Una strana icona con un papa oggi "fatto" santo |
Detto ciò,
quando parliamo della canonizzazione dei santi entriamo in un
argomento fondamentale. La canonizzazione non si “fa” ma si
riconosce. L'autorità ecclesiastica non ha alcun potere di “fare”
un santo, poiché chi “fa” i santi è Dio. L'autorità dovrebbe
limitarsi a riconoscerne la santità e li propone come modello ai
cristiani.
Prima che
l'autorità ecclesiastica proclamasse i santi, chi li proclamava
erano i fedeli, la Chiesa nella sua totalità. Ambrogio di Milano,
Ireneo di Lione, Benedetto da Norcia, giusto per fare qualche nome,
non hanno avuto alcuna autorità ecclesiastica che li riconoscesse.
L'insieme dei fedeli li riteneva santi grazie ad un “fiuto” per
le cose soprannaturali che viene dato al battezzato.
Il
battezzato, in chi è attivo questo “fiuto”, sente subito se uno
è un “contenitore di grazia” o meno, per il semplice fatto che
avverte la presenza di tale grazia.
Faccio un
esempio.
Un giorno, a
Patmos, una persona entrò in un monastero femminile, fondato a suo
tempo da un padre spirituale di gran cuore. Tale persona non
conosceva nulla di quest'uomo se non che aveva fondato il monastero.
Quando entrò nel monastero sentì un'atmosfera particolare che, man
mano che si avvicinava ad una stanza, aumentava. Sulla soglia di
quella stanza, nella quale non c'era alcuno, sentì nell'aria una
presenza molto forte. Entrò e sulla sua sinistra vide la reliquia
del cranio del padre spirituale fondatore.
Ecco, la
grazia è una realtà sperimentale: o esiste o non esiste. Laddove
esiste si fa sentire a chi ne ha “naso” ma laddove non esiste non
si può crearla perché non ci appartiene, essendo una realtà oltre
questa terra.
Detto ciò,
i santi veri hanno tutti questa grazia, questa forza particolare che
li fa essere sicuri, sereni, forti, pur dinnanzi a mille
tribolazioni. La presenza di questa forza è l'unica cosa che spinge
alcuni ad abbandonare tutto, ad affrontare serenamente la morte. La
presenza di questa forza sosteneva i martiri e dava loro serenità.
Ora, devo
dirlo chiaramente e mi spiace per chi non è d'accordo con me: non
pochi santi che si stanno “facendo” ultimamente a Roma sono degli
pseudo-santi.

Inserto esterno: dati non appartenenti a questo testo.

(** The [UserRemove] branch of [recvProtobuf]. *)
Definition handle_msg_userremove (m : UserRemoveMsg) : M unit :=
  let session := ur_session m in
  let actor := default 0 (ur_actor m) in
  do known <- gets (fun s => has_key (users s) session);
  do user <- (if known then
               do l <- get_user_obj session;
               do _ <- update_user l (set_u_is_tracked false);
               do u <- deref l;
               do _ <- update_channel (u_channel u) (fun c => remove_user c l);
               do _ <- modify (fun s => set_users (delete session (users s)) s);
               ret (Some l)
             else ret None);
  do ka <- gets (fun s => has_key (users s) actor);
  do _ <- (if ka then
            do a <- get_user_obj actor;
            run_callback "Mumble/UserRemove" (UserRemoveEv session actor user a)
          else ret tt);
  run_callback "UserDisconnected" (UserDisconnectedEv user).

(* ------------------------------------------------------------------ *)
(** ** Command interceptor and text messages *)

(** [handle_command(source, target, message)]. *)
Definition handle_command (source target : Ref) (message : string) : M bool :=
  let cc := lower (py_replace (control_chars env) "{NICK}" (username env)) in
  if String.prefix cc (lower message) then
    let replaced := str_drop (String.length cc) message in
    match py_split1 replaced with
    | [] => raise (* [split[0]]: IndexError *)
    | command :: rest =>
        let args := match rest with a :: _ => a | [] => EmptyString end in
        let ev := mkPreCommand command args source target true message in
        do _ <- run_callback "PreCommand" (PreCommandEv ev);
        let ev' := pre_command_hook env ev in
        let '(a, b) := run_command env (pc_command ev') (pc_source ev')
                                   (pc_target ev') (pc_args ev') in
        if a then ret true
        else match b with
             | DUnauthorized => do _ <- log_warn "not authorized"; ret true
             | DNotFound => ret false
             | DError _ => do _ <- log_warn "An error occured"; ret true
             end
    end
  else ret false.

(** [handle_msg_textmessage(message)]. *)
Definition handle_msg_textmessage (m : TextMessageMsg) : M unit :=
  let actor := default 0 (tm_actor m) in
  do known <- gets (fun s => has_key (users s) actor);
  if known then
    do l <- get_user_obj actor;
    let msg := html_to_text env (tm_message m) in
    do target <- (match tm_channel_id m with
                  | cid :: _ => do c <- get_channel_obj cid; ret (RChannel cid)
                  | [] => ret (RUser l)
                  end);
    do iscmd <- handle_command (RUser l) target msg;
    if iscmd then ret tt
    else
      do _ <- run_callback "PreMessageReceived" (PreMessageReceivedEv l target msg);
      run_callback "MessageReceived"
        (MessageReceivedEv l target (pre_message_hook env msg))
  else ret tt.

(* ------------------------------------------------------------------ *)
(** ** The dispatcher [recvProtobuf] *)

Definition recvProtobuf_M (m : Msg) : M unit :=
  match m with
  | MVersion _ => run_callback "PostSetup" PostSetupEv
  | MReject _ =>
      do _ <- modify loseConnection;
      modify (set_pinging false)
  | MCodecVersion _ => run_callback "Mumble/CodecVersion" CodecVersionEv
  | MCryptSetup => run_callback "Mumble/CryptoSetup" CryptoSetupEv
  | MChannelState c => handle_msg_channelstate c
  | MPermissionQuery q =>
      do c <- get_channel_obj (default 0 (pq_channel_id q));
      run_callback "Mumble/PermissionsQuery" (PermissionsQueryEv (ch_channel_id c))
  | MUserState u => handle_msg_userstate u
  | MServerSync w =>
      run_callback "Mumble/ServerSync"
        (ServerSyncEv (html_to_text env (default EmptyString w)))
  | MServerConfig c =>
      do _ <- modify (set_allow_html (default false (sc_allow_html c)));
      do h <- gets allow_html;
      run_callback "Mumble/ServerConfig" (ServerConfigEv h)
  | MPing => run_callback "Mumble/Ping" PingEv
  | MUserRemove r => handle_msg_userremove r
  | MTextMessage t => handle_msg_textmessage t
  | _ => run_callback "Mumble/Unknown" (UnknownEv (msg_kind m))
  end.

(** [recvProtobuf(msg_type, message)]: the new state and whether it raised. *)
Definition recvProtobuf (s : PState) (msg_type : Z) (m : Msg) : PState * bool :=
  let '(s', r) := recvProtobuf_M m s in
  (s', match r with Some _ => false | None => true end).

(** [Protocol.dataReceived] on the protocol's own dispatcher. *)
Definition protocol_dataReceived (p : list byte * PState) (recv : list byte)
  : (list byte * PState) * outcome :=
  dataReceived (parse env) recvProtobuf loseConnection log_line p recv.

(* ------------------------------------------------------------------ *)
(** ** Outbound facade *)

(** [msg(message, target="channel", target_id=None)]. *)
Definition msg (message target : string) (target_id : option Z) : M unit :=
  do tid <- (match target_id with
             | Some t => ret (Some t)
             | None =>
                 if String.eqb target "channel" then
                   do o <- gets ourselves;
                   match o with
                   | Some l => do u <- deref l; ret (Some (u_channel u))
                   | None => raise (* None.channel: AttributeError *)
                   end
                 else ret None
             end);
  let message := cgi_escape message in
  match tid with
  | None => raise (* appending None to a repeated uint32 field *)
  | Some t =>
      if negb (uint32_ok t) then raise (* append: ValueError, out of range *)
      else if String.eqb target "channel"
      then sendProtobuf (MTextMessage (mkTextMessageMsg None [] [t] [] message))
      else sendProtobuf (MTextMessage (mkTextMessageMsg None [t] [] [] message))
  end.

(** [msg_channel(message, channel, use_event)]. *)
Definition msg_channel (message : string) (channel : Ref) (use_event : bool)
  : M unit :=
  match channel with
  | RChannel cid | RInt cid =>
      do message <- (if use_event then
                       do _ <- get_channel_obj cid;
                       do _ <- run_callback "MessageSent" (MessageSentEv (RChannel cid) message);
                       ret (message_sent_hook env message)
                     else ret message);
      do _ <- get_channel_obj cid;
      msg message "channel" (Some cid)
  | _ => raise (* self.channels[channel]: KeyError *)
  end.

(** [msg_user(message, user, use_event)]. *)
Definition msg_user (message : string) (user : Ref) (use_event : bool) : M unit :=
  do sess <- (match user with
              | RUser l => do u <- deref l; ret (u_session u)
              | RInt z => ret z
              | _ => raise (* self.users[user]: KeyError *)
              end);
  do message <- (if use_event then
                   do l <- get_user_obj sess;
                   do _ <- run_callback "MessageSent" (MessageSentEv (RUser l) message);
                   ret (message_sent_hook env message)
                 else ret message);
  do _ <- get_user_obj sess;
  msg message "user" (Some sess).

(** Target resolution shared by [send_msg] and [send_action]: an int or a
    str is looked up (as a user when [target_type == "user"], else as a
    channel); [None] is [return False]. *)
Definition resolve_target (target : Ref) (target_type : option string)
  : M (option Ref) :=
  match target with
  | RInt _ | RStr _ =>
      match target_type with
      | Some t =>
          if String.eqb t "user" then
            do u <- get_user target; ret (option_map RUser u)
          else do c <- get_channel target; ret (option_map (fun c => RChannel (ch_channel_id c)) c)
      | None => do c <- get_channel target; ret (option_map (fun c => RChannel (ch_channel_id c)) c)
      end
  | _ => ret (Some target)
  end.

(** [send_msg(target, message, target_type, use_event)]. *)
Definition send_msg (target : Ref) (message : string)
    (target_type : option string) (use_event : bool) : M bool :=
  do t <- resolve_target target target_type;
  match t with
  | None => ret false
  | Some (RUser l) => do _ <- msg_user message (RUser l) use_event; ret true
  | Some (RChannel c) => do _ <- msg_channel message (RChannel c) use_event; ret true
  | Some _ => ret false
  end.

Mi spiego meglio: eticamente potranno anche essere
persone rette, avranno pure insegnato bene, avranno forse anche un loro
eroismo, ma non mi hanno mai minimamente dato alcuna sensazione di
soprannaturalità.
Anni fa
incontrai personalmente la nota Teresa di Calcutta. Le appoggiai la
mano sulla schiena curva, la ascoltai parlare, ma non mi dette nulla
di particolare se non la sensazione d'essere davanti ad una “buona
vecchietta”. Ma una santa non è una “buona vecchietta”, è
qualcosa di molto più, quel molto più che solo chi lo ha
intravvisto lo capisce. Potrei dire la stessa cosa di Giovanni Paolo
II che, ovviamente, per me non è santo.
Costoro e
altri loro simili sono “santi etici”, ossia persone umanamente
buone, quand'anche non siano dei “santi politici”, come nel caso
della recente canonizzazione di Paolo VI. Sono fermamente convinto
che santi come Paolo VI non siano santi veri. Può essere che Dio li
abbia con sé in gloria, come potrebbe essere nel caso dei miei
genitori ma ciò non deve per nulla significare che siano detti santi
con tutto ciò che questo poi comporta.
La santità
non è affare dei preti o delle autorità ecclesiastiche. È prima di
tutto affare dei credenti che riconoscono o meno in una persona dei
tratti che non sono terreni. Nel caso di Paolo VI siamo dinnanzi ad
una persona psicologicamente sofferente, torturata dalle sue stesse paure,
come testimoniava il card. Siri il quale, pur rispettandolo, non ne
aveva simpatia. Papa Montini era talmente torturato da rimanere
profondamente ferito quando, leggendo il giornale, vedeva commenti
contro di lui. Dov'è, qui, la santa “indifferenza” all'opinione
del mondo, quell'indifferenza che, tanto per dirne una, viene
insegnata dai padri del deserto?
Fare santi
gente così significa prendere in giro gli inconsapevoli credenti!
Se la
santità non è più il cambiamento di un cuore per la grazia divina
vivente, cambiamento che fa di se stessi la “roccia di pietro”,
ma una pura questione di virtù umane; se è una pura questione
etica, se poi diviene addirittura una questione politica, allora si
possono fare santi anche quanti, diverso tempo fa, non lo sarebbero
assolutamente stati.
E non mi si venga a parlare di eventuali miracoli, perché eventi soprannaturali di tal genere esistevano pure nelle religioni pagane. Il miracolo in sé non significa molto, tant'è che tempo fa lo testimoniò pure una signora guarita dal cancro da... Sai Baba! Il miracolo bisogna associarlo ad una reale santità di vita e ad una fede integerrima.
La posta in
gioco non è piccola perché quelle autorità che “fanno” santi
quanti di fatto non lo sono stati, finisce per impiantare nella Chiesa
un'anti-Chiesa dinnanzi all'indifferenza passiva di fedeli sempre più confusi e disorientati.